Im August und Anfang September sei bei Hausmücken traditionell die maximale Population erreicht, so Walther. Und nach diesem regenreichen Sommer gibt es besonders viele Exemplare.

„Es ist die Hölle“, sagt die Mückenexpertin – aus eigener Erfahrung: Noch nie habe sie im eigenen Haus so viele Mücken gehabt.
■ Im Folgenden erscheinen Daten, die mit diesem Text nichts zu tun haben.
(* ===== verification/TransferSpecs.v ===== *)
(** Transfers from other chains: a transfer is paid at most once, however often and
    in whatever messages it arrives. *)
From S2P Require Import Prelude JobTypes Reputation Attestations Jobs Payments Marketplace.
From S2P Require Import WorldSteps BridgeTypes Ibc HyperdriveToken Hyperdrive Bridge JobReference.
From S2P Require Import BridgeReference.

Section nonces.
Context {B : BridgeExternals} {C : BridgeConfig} {JC : JobConfig} {A : AllowedApps} {F : FixedOps}.

(** The transfer number [n] of a chain has been received. *)
Definition transfer_seen (p : ProxyChain) (n : TransferNonce) (s : BridgeState) : Prop :=
  s.(incoming_transfer_nonces) !! (p, n) = Some tt.

Section seen.
Context (p : ProxyChain) (n : TransferNonce).
Notation seen := (transfer_seen p n).

Lemma kept_seen_currency f e : kept seen (currency f e).
Proof. by apply kept_currency. Qed.
Local Hint Resolve kept_seen_currency : kept.
Lemma kept_seen_action p' a : kept seen (execute_action p' a).
Proof.
  unfold execute_action. destruct a; [|by eauto with kept..].
  do 2 (apply kept_bind; [solve_kept|intros ?]). apply kept_bind; [solve_kept|intros ?].
  apply kept_bind; [|intros ?; solve_kept].
  apply kept_modify. intros s Hs. unfold transfer_seen in *. simpl.
  destruct (decide ((p', transfer_nonce) = (p, n))) as [->|]; [by rewrite lookup_insert_eq|].
  by rewrite lookup_insert_ne.
Qed.
Local Hint Resolve kept_seen_action : kept.
Lemma kept_seen_send sender payer nonce recipient payload ttl fee :
  kept seen (send_message sender payer nonce recipient payload ttl fee).
Proof.
  change (kept seen (do_send_message sender payer nonce recipient payload ttl fee)). solve_kept.
Qed.
Local Hint Resolve kept_seen_send : kept.

Lemma seen_hooks j k r : kept seen (assign_job j k) /\ kept seen (finalize_proxy_job j r).
Proof. split; solve_kept. Qed.

Lemma seen_kept outside : bridge_kept outside seen.
Proof.
  split; try done.
  - intros o c. destruct c; simpl; solve_kept.
  - intros. solve_kept.
  - intros m. solve_kept.
  - intros m. apply kept_seen_currency.
  - split.
    + intros f t k s s' (x & _ & ->)%lift_ext_view. done.
    + intros f k s c s'. simpl. destruct (bx_withdraw f k (bext s)) as [[c' x]|]; simpl; [|done].
      by intros [= _ <-].
    + done.
    + intros j k s s'. apply success_kept, (seen_hooks j k 0).
    + intros j r s s'. apply success_kept, (seen_hooks j [] r).
Qed.
End seen.
End nonces.

(** What the receipt of a message may change by itself is none of this. *)
Definition money_view {B : BridgeExternals} (s : BridgeState) :=
  (s.(bext), s.(incoming_transfer_nonces), s.(ethereum_contract)).

Section receipt.
Context {B : BridgeExternals} {C : BridgeConfig} {JC : JobConfig} {A : AllowedApps} {F : FixedOps}.

Lemma execute_transfer_ok p a asset n d s u s' :
  execute_action p (TransferToken a asset n d) s = (Ok u, s') ->
  asset = None /\ s.(incoming_transfer_nonces) !! (p, n) = None /\ transfer_seen p n s' /\
  exists who, d = Acurast who /\
    (if a =? 0 then s'.(bext) = s.(bext)
     else bx_transfer_protect EthereumVault who a s.(bext) = Some s'.(bext)).
Proof.
  intros ([] & s1 & [Ha <-]%ensure_ok & Hm)%bind_ok.
  apply bind_ok in Hm as (o & s1 & [Ho <-]%gets_ok & Hm).
  apply bind_ok in Hm as ([] & s1 & [Hn <-]%ensure_ok & Hm).
  apply bind_ok in Hm as ([] & s1 & <-%modify_ok & Hm).
  split; [by destruct asset|]. rewrite Ho. split; [by destruct o|].
  destruct d as [who| | | | | | |]; try by apply throw_ok in Hm.
  apply bind_ok in Hm as ([] & s1 & Hp & <-%modify_ok). unfold transfer_seen. simpl.
  destruct (a =? 0).
  - apply ret_ok in Hp as [_ <-]. simpl. split; [apply lookup_insert_eq|eauto].
  - apply currency_ok in Hp as (x & Hx & ->). simpl in *. split; [apply lookup_insert_eq|eauto].
Qed.

Lemma process_token_ok m s u s' :
  process_token_message m s = (Ok u, s') ->
  exists c action, m.(mb_sender) = SEthereum (Contract c) /\
    s.(ethereum_contract) = Some c.(contract) /\ decode_action m.(mb_payload) = Ok action /\
    execute_action PEthereum action s = (Ok u, s').
Proof.
  intros (pa & s1 & Hp & Hm)%bind_ok.
  destruct (mb_sender m) as [l|l|l|[|c]|[|c]|l] eqn:Hs; try by apply throw_ok in Hp.
  - apply bind_ok in Hp as (o & s2 & [Ho <-]%gets_ok & Hp).
    apply bind_ok in Hp as (known & s2 & [-> <-]%ok_or_ok & Hp).
    apply bind_ok in Hp as ([] & s2 & [Hc%Z.eqb_eq <-]%ensure_ok & Hp).
    destruct (decode_action (mb_payload m)) as [a|e|] eqn:Hd; [|by apply throw_ok in Hp|done].
    apply ret_ok in Hp as [<- <-]. exists c, a. by rewrite Hc.
  - apply bind_ok in Hp as (o & s2 & [Ho <-]%gets_ok & Hp).
    apply bind_ok in Hp as (known & s2 & [-> <-]%ok_or_ok & Hp).
    apply bind_ok in Hp as ([] & s2 & [Hc%Z.eqb_eq <-]%ensure_ok & Hp). by apply throw_ok in Hp.
Qed.

(** A message for the token pallet moves no money, or is processed in the state that
    received it. *)
Lemma receive_token o sd n p rl l r (w w' : World) :
  AcurastPalletAccount <> PalletAccount ->
  dispatch_bridge o (ReceiveMessage sd n (SAcurast (Extrinsic PalletAccount)) p rl l) w = (r, w') ->
  w'.(jext).(bext) = w.(jext).(bext) \/
  exists s s', money_view s = money_view w.(jext) /\ money_view w'.(jext) = money_view s' /\
    process_token_message (mkMessageBody sd (SAcurast (Extrinsic PalletAccount)) p) s = (Ok tt, s').
Proof.
  intros Hne [->|(m & b & e & Ha & Hp)]%receive_cases; [by left|].
  apply accept_ok in Ha as (_ & _ & _ & Hb & Hn & Hc & _).
  destruct Hp as [->|(w1 & Hp & ->)]; [by left|]. right. unfold route_message in Hp. simpl in Hp.
  rewrite bool_decide_eq_false_2 in Hp by (intros [= ?]; congruence).
  rewrite bool_decide_eq_true_2 in Hp by done. unfold on_bridge, zoom in Hp. simpl in Hp.
  destruct (process_token_message _ b) as [o4 b'] eqn:Ht. simplify_eq.
  exists b, b'. unfold money_view. by rewrite Hb, Hn, Hc.
Qed.
End receipt.

(** C4: A transfer that arrives from Ethereum is paid at most once.  When a message
    for the token pallet with the transfer number [n] moves money, it was sent by the
    registered contract, names no asset, has a recipient on this chain, the number
    was new, and the amount is paid from the vault; the number is then taken, and
    in every later state a message with the same number moves no money, whoever
    submits it, with whatever signatures, amount, recipient and message number. *)
Theorem incoming_transfer_paid_once {B : BridgeExternals} {C : BridgeConfig} {JC : JobConfig}
  {A : AllowedApps} {F : FixedOps} (outside : BExt -> BExt -> Prop) (o : RuntimeOrigin)
  (sd : Subject) (nonce : MessageNonce) (p : Payload) (rl : MultiOrigin)
  (l : list (Signature * Public)) (r : outcome BridgeError unit) (w w1 : World)
  (a : Balance) (asset : option Z) (n : TransferNonce) (d : MultiOrigin) :
  AcurastPalletAccount <> PalletAccount ->
  decode_action p = Ok (TransferToken a asset n d) ->
  dispatch_bridge o (ReceiveMessage sd nonce (SAcurast (Extrinsic PalletAccount)) p rl l) w = (r, w1) ->
  w1.(jext).(bext) <> w.(jext).(bext) ->
  (exists c who, sd = SEthereum (Contract c) /\ w.(jext).(ethereum_contract) = Some c.(contract) /\
     asset = None /\ d = Acurast who /\
     w.(jext).(incoming_transfer_nonces) !! (PEthereum, n) = None /\
     bx_transfer_protect EthereumVault who a w.(jext).(bext) = Some w1.(jext).(bext)) /\
  forall w2, rtc (world_step outside) w1 w2 ->
  forall o' sd' nonce' p' rl' l' a' asset' d',
    decode_action p' = Ok (TransferToken a' asset' n d') ->
    (exec (dispatch_bridge o'
       (ReceiveMessage sd' nonce' (SAcurast (Extrinsic PalletAccount)) p' rl' l')) w2).(jext).(bext)
    = w2.(jext).(bext).
Proof.
  intros Hne Hd Hm Hpaid.
  destruct (receive_token _ _ _ _ _ _ _ _ _ Hne Hm) as [?|(s & s' & Hv & Hw1 & Hp)]; [done|].
  apply process_token_ok in Hp as (c & act & Hs & Hc & Hda & He). simpl in Hs, Hda.
  rewrite Hd in Hda. injection Hda as <-.
  apply execute_transfer_ok in He as (-> & Hn & Hseen & who & -> & Hpay).
  unfold money_view in Hv, Hw1. injection Hv as Hv1 Hv2 Hv3. injection Hw1 as Hx1 Hx2 Hx3. split.
  - exists c, who. rewrite <-Hv2, <-Hv3, <-Hv1, Hx1. split_and!; try done.
    destruct (a =? 0); [congruence|done].
  - intros w2 Hr o' sd' nonce' p' rl' l' a' asset' d' Hd'.
    assert (transfer_seen PEthereum n w2.(jext)) as H2.
    { apply (world_reach_kept outside _ (seen_kept PEthereum n outside) _ _ Hr).
      unfold transfer_seen in *. by rewrite Hx2. }
    unfold exec. destruct (dispatch_bridge o' _ w2) as [r' w3] eqn:E3. simpl.
    destruct (receive_token _ _ _ _ _ _ _ _ _ Hne E3) as [?|(t & t' & Ht & _ & Hp)]; [done|].
    apply process_token_ok in Hp as (c' & act & _ & _ & Hda & He). simpl in Hda.
    rewrite Hd' in Hda. injection Hda as <-.
    apply execute_transfer_ok in He as (_ & Hn' & _). unfold money_view in Ht.
    injection Ht as _ Ht _. unfold transfer_seen in H2. congruence.
Qed.

(** ** At the run of [BridgeReference.v]: the transfer 0 comes back, and arrives
    again in another message, for another account. *)
Definition b_payload : list Z :=
  to_be_bytes 4 0 ++ to_be_bytes 16 (2 * UNIT) ++ to_be_bytes 4 0 ++ to_be_bytes 8 0 ++ to_be_bytes 32 6.
Definition b_again : list Z :=
  to_be_bytes 4 0 ++ to_be_bytes 16 UNIT ++ to_be_bytes 4 0 ++ to_be_bytes 8 0 ++ to_be_bytes 32 7.
Definition b_from : Subject := SEthereum (Contract (mkContractCall 77 None)).
Definition b_vault : Subject := SAcurast (Extrinsic 1010).

Lemma incoming_transfer_paid_once_witness :
  be_balance b_paid.(jext).(bext) 6 = 2 * UNIT /\
  (exec (dispatch_bridge (Signed 8) (b_receive b_from 9 b_vault b_again)) b_paid).(jext).(bext)
    = b_paid.(jext).(bext).
Proof.
  split; [by_compute|].
  assert (decode_action b_payload = Ok (TransferToken (2 * UNIT) None 0 (Acurast 6))) as H1 by by_compute.
  assert (decode_action b_again = Ok (TransferToken UNIT None 0 (Acurast 7))) as H2 by by_compute.
  assert (result (dispatch_bridge (Signed 8) (b_receive b_from 1 b_vault b_payload)) b_sent = Ok tt)
    as H3 by by_compute.
  assert (be_balance b_paid.(jext).(bext) 6 <> be_balance b_sent.(jext).(bext) 6) as H4 by by_compute.
  assert (b_paid.(jext).(bext) <> b_sent.(jext).(bext)) as H5.
  { intros E. apply H4. by rewrite E. }
  assert (1000 <> 1010) as Hne by done.
  pose proof (incoming_transfer_paid_once quiet (Signed 8) b_from 1 b_payload (Acurast 8)
    (sign b_from 1 b_vault b_payload) (Ok tt) b_sent b_paid (2 * UNIT) None 0 (Acurast 6)
    Hne H1 (result_exec _ _ _ H3) H5) as [_ Hagain].
  exact (Hagain b_paid (rtc_refl _ _) (Signed 8) b_from 9 b_again (Acurast 8)
    (sign b_from 9 b_vault b_again) UNIT None (Acurast 7) H2).
Defined.
Lemma kept_bal_send sender payer nonce recipient payload ttl fee :
  pallet_account <> payer ->
  kept I (send_message sender payer nonce recipient payload ttl fee).
Proof.
  intros Hne. change (kept I (do_send_message sender payer nonce recipient payload ttl fee)).
  solve_kept.
Qed.
Local Hint Resolve kept_bal_send : kept.

Lemma proxy_params_fee_vault p s a s' :
  proxy_params p s = (Ok a, s') -> a.2 = EthereumFeeVault.
Proof.
  unfold proxy_params. destruct p; try by intros []%throw_ok.
  intros (c & s1 & _ & (k & s2 & _ & [<- _]%ret_ok)%bind_ok)%bind_ok. done.
Qed.
Lemma signer_ok o s a s' :
  origin_ok o -> ensure_signed_by o s = (Ok a, s') -> pallet_account <> a.
Proof.
  intros Ho. destruct o; simpl; [|by intros []%throw_ok]. intros [<- _]%ret_ok Heq. apply Ho. by rewrite Heq.
Qed.

Lemma kept_bal_transfer_nonzero from to k e :
  pallet_account <> from -> kept I (transfer_nonzero from to k e).
Proof. intros Hne. unfold transfer_nonzero. solve_kept. Qed.
Local Hint Resolve kept_bal_transfer_nonzero : kept.

Lemma kept_bal_do_transfer source dest amount fee nonce :
  pallet_account <> source -> kept I (do_transfer_native source dest amount fee nonce).
Proof.
  intros Hs. unfold do_transfer_native. apply kept_bind; [solve_kept|intros _]. cbv zeta.
  apply (kept_bind_res _ (fun a => a.2 = EthereumFeeVault));
    [solve_kept|apply proxy_params_fee_vault|intros [rv fv] Hfv].
  simpl in Hfv. subst fv. unfold refund_replaced. solve_kept.
Qed.
Lemma kept_bal_do_enable source p on fee :
  pallet_account <> source -> kept I (do_enable source p on fee).
Proof.
  intros Hs. unfold do_enable.
  apply (kept_bind_res _ (fun a => a.2 = EthereumFeeVault));
    [solve_kept|apply proxy_params_fee_vault|intros [rv fv] Hfv].
  simpl in Hfv. subst fv. unfold refund_replaced. solve_kept.
Qed.
Local Hint Resolve kept_bal_do_transfer kept_bal_do_enable : kept.

Lemma kept_bal_local o c : origin_ok o -> kept I (run_local_call o c).
Proof.
  intros Ho. destruct c; simpl; try solve [solve_kept].
  - unfold send_test_message. apply (kept_bind_res _ (fun a => pallet_account <> a));
      [solve_kept|intros s a s'; by apply signer_ok|intros who Hw]. solve_kept.
  - unfold transfer_native. apply kept_bind; [solve_kept|intros _].
    apply (kept_bind_res _ (fun a => pallet_account <> a));
      [solve_kept|intros s a s'; by apply signer_ok|intros who Hw]. solve_kept.
  - unfold retry_transfer_native. apply kept_bind; [solve_kept|intros _].
    apply (kept_bind_res _ (fun a => pallet_account <> a));
      [solve_kept|intros s a s'; by apply signer_ok|intros who Hw]. solve_kept.
Qed.
Lemma kept_bal_accept o sd k r p rl l : kept I (accept_message o sd k r p rl l).
Proof. solve_kept. Qed.
Lemma kept_bal_token m : kept I (process_token_message m).
Proof. solve_kept. Qed.
Lemma kept_bal_hooks j k r : kept I (assign_job j k) /\ kept I (finalize_proxy_job j r).
Proof. split; solve_kept. Qed.
End at_least.

(** The interface of the job pallets, discharged *)
Lemma bridge_market_laws : currency_laws (X := bridge_market) world_bal.
Proof.
  split; unfold world_bal; simpl.
  - intros from to n x x' who Hn (y & Hy & ->)%lift_ext_view. simpl. by apply bc_transfer.
  - intros from n x c x' who Hn Hw. destruct (bx_withdraw from n (bext x)) as [[c' y]|] eqn:E; [|done].
    simpl in Hw. injection Hw as <- <-. simpl. by eapply bc_withdraw.
  - intros c x. by apply bc_unbalanced.
  - intros j k x x' Hx. 
    apply (success_kept (at_least (bal (bext x) pallet_account)) _ _ _
             (proj1 (kept_bal_hooks _ j k 0)) Hx). simpl. lia.
  - intros j n x x' Hx. 
    apply (success_kept (at_least (bal (bext x) pallet_account)) _ _ _
             (proj2 (kept_bal_hooks _ j [] n)) Hx). simpl. lia.
Qed.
Nicht nur die Berliner und Brandenburger stöhnten: „Letztendlich tobt derzeit überall die Mücke.“

Hausmückenweibchen wissen aber angesichts der Witterung, dass sich die Eiablage nicht mehr lohnt. Stattdessen ziehen sie sich in Gebäude zurück, um in eine Art Winterruhe zu verfallen. Erst bei wärmeren Temperaturen im Frühjahr werden sie wieder aktiv und stellen den Grundstein der nächsten Generation.

Männchen hingegen erleben den Winter nicht, sie sterben vorher. Sie stechen ohnehin nicht – nur die Weibchen benötigen Blut zur Eireifung. Die meisten Mücken-Arten überwintern im Ei-Stadium, zum Beispiel in Schlamm.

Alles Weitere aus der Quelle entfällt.